Task description
Each line in the records below, from the one that contains "(** [passed_over f" to the one that contains "passed_over f (match", should be reproduced exactly, the first and last included.

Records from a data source
*** Begin section ***

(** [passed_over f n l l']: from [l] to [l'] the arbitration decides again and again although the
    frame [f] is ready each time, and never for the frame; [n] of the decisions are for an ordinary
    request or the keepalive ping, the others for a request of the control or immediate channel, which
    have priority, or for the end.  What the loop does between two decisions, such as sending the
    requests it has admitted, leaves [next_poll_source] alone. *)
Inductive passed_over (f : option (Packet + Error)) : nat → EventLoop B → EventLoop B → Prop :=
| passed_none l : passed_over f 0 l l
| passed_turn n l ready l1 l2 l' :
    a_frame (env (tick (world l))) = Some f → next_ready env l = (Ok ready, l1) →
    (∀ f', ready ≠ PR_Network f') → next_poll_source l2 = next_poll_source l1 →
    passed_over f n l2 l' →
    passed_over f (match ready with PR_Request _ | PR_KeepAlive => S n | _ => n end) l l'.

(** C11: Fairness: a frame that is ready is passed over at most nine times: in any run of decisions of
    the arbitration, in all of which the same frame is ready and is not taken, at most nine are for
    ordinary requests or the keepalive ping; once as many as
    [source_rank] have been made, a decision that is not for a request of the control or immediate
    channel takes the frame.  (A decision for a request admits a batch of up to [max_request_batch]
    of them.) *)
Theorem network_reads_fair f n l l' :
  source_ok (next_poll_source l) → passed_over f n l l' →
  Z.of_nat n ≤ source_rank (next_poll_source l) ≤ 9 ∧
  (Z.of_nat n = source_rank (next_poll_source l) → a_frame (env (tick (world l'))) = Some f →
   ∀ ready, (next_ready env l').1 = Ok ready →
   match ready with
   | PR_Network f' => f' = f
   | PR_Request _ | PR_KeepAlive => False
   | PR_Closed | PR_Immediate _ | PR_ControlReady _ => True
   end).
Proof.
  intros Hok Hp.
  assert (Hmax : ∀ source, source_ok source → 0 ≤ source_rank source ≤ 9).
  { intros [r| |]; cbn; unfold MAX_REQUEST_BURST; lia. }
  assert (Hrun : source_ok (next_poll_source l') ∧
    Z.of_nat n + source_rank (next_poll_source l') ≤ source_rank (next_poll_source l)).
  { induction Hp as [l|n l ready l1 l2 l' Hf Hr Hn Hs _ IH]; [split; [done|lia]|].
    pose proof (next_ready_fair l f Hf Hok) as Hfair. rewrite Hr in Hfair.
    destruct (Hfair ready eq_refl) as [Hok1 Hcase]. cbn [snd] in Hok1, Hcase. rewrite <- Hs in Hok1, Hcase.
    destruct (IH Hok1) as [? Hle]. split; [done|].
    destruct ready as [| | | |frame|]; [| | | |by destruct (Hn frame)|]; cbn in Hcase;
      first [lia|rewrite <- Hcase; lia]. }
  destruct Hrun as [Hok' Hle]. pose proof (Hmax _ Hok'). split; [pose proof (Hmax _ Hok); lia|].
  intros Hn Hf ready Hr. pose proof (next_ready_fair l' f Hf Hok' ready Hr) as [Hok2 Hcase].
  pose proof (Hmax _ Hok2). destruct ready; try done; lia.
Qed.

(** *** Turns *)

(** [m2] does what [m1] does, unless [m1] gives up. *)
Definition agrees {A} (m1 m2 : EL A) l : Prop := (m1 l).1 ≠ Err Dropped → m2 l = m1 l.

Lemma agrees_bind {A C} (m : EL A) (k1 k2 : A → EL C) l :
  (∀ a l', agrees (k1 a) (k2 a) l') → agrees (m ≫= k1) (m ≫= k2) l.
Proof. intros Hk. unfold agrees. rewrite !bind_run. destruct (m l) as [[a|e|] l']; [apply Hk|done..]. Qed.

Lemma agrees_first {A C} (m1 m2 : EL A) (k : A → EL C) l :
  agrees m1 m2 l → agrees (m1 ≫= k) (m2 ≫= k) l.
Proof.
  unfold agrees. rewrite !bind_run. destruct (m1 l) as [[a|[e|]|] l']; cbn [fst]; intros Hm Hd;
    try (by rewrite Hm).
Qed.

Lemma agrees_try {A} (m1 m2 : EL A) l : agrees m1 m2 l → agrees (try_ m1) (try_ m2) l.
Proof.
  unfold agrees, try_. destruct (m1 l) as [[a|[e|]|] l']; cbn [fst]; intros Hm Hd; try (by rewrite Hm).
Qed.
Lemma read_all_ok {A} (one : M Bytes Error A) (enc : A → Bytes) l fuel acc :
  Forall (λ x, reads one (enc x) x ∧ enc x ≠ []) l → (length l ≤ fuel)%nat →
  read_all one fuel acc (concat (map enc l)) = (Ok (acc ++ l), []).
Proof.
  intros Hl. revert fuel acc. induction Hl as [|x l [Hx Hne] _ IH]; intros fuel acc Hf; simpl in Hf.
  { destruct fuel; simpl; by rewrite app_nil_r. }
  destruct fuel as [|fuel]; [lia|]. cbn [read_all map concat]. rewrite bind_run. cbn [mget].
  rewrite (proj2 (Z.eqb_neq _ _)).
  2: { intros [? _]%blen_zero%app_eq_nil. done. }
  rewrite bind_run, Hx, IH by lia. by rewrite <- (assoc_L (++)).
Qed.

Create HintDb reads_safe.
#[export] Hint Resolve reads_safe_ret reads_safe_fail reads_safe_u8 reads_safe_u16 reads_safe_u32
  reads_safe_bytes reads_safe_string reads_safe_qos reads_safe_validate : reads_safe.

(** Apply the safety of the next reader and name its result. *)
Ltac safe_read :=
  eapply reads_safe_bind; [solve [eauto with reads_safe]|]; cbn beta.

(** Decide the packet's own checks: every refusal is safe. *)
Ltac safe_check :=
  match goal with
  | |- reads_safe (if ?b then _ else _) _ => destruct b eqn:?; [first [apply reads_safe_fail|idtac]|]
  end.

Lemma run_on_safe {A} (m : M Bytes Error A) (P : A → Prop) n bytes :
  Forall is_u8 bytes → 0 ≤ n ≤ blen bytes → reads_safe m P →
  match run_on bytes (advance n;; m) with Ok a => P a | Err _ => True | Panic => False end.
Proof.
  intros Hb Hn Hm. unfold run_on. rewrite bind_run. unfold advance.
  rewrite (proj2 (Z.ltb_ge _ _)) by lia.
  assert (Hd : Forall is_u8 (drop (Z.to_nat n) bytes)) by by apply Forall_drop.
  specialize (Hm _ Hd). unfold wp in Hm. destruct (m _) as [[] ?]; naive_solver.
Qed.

*** End section ***
*** Begin section ***

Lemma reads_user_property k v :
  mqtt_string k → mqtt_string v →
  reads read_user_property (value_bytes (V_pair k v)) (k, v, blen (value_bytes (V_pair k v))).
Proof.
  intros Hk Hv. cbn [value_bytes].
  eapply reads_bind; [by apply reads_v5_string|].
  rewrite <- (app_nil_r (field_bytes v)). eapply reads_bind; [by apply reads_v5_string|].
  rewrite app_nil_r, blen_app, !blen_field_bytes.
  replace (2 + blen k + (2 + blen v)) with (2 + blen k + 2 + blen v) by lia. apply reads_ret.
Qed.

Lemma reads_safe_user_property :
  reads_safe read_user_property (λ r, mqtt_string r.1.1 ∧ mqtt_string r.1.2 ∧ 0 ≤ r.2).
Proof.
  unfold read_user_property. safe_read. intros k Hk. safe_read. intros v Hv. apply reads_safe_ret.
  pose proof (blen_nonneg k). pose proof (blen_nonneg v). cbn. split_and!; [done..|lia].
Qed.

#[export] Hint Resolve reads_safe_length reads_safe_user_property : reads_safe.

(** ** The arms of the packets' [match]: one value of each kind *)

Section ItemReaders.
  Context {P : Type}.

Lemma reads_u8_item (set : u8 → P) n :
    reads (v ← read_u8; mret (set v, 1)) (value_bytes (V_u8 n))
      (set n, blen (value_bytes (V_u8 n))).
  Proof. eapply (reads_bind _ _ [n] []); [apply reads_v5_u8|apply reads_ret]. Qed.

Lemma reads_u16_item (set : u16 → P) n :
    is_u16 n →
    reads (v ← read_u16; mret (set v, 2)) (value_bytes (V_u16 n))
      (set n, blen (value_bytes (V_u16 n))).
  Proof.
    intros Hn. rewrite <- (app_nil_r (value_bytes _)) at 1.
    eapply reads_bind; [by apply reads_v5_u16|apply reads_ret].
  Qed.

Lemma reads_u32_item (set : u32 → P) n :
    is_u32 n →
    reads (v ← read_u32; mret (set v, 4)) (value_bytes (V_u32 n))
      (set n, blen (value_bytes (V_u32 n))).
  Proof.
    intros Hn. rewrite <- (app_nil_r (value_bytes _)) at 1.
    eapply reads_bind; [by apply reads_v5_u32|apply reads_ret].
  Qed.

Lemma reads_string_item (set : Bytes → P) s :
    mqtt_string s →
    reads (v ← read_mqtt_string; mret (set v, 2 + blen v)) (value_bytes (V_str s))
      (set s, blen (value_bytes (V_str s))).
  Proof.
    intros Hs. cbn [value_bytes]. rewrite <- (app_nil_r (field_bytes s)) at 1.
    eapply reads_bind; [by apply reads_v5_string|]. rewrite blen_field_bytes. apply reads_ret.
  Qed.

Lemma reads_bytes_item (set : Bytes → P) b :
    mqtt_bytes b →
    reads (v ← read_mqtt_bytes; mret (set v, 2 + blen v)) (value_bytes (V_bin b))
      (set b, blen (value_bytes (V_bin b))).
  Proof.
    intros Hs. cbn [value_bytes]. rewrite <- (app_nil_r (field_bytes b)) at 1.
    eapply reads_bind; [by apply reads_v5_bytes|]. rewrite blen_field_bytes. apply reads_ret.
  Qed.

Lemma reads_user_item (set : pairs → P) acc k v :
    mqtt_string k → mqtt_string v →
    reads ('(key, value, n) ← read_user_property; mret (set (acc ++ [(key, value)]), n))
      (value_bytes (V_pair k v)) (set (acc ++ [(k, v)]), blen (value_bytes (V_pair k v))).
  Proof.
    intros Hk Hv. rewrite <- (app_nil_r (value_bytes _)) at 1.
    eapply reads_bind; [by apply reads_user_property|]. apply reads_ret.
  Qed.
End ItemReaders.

*** End section ***

Exercise result
(** [passed_over f n l l']: from [l] to [l'] the arbitration decides again and again although the
    frame [f] is ready each time, and never for the frame; [n] of the decisions are for an ordinary
    request or the keepalive ping, the others for a request of the control or immediate channel, which
    have priority, or for the end.  What the loop does between two decisions, such as sending the
    requests it has admitted, leaves [next_poll_source] alone. *)
Inductive passed_over (f : option (Packet + Error)) : nat → EventLoop B → EventLoop B → Prop :=
| passed_none l : passed_over f 0 l l
| passed_turn n l ready l1 l2 l' :
    a_frame (env (tick (world l))) = Some f → next_ready env l = (Ok ready, l1) →
    (∀ f', ready ≠ PR_Network f') → next_poll_source l2 = next_poll_source l1 →
    passed_over f n l2 l' →
    passed_over f (match ready with PR_Request _ | PR_KeepAlive => S n | _ => n end) l l'.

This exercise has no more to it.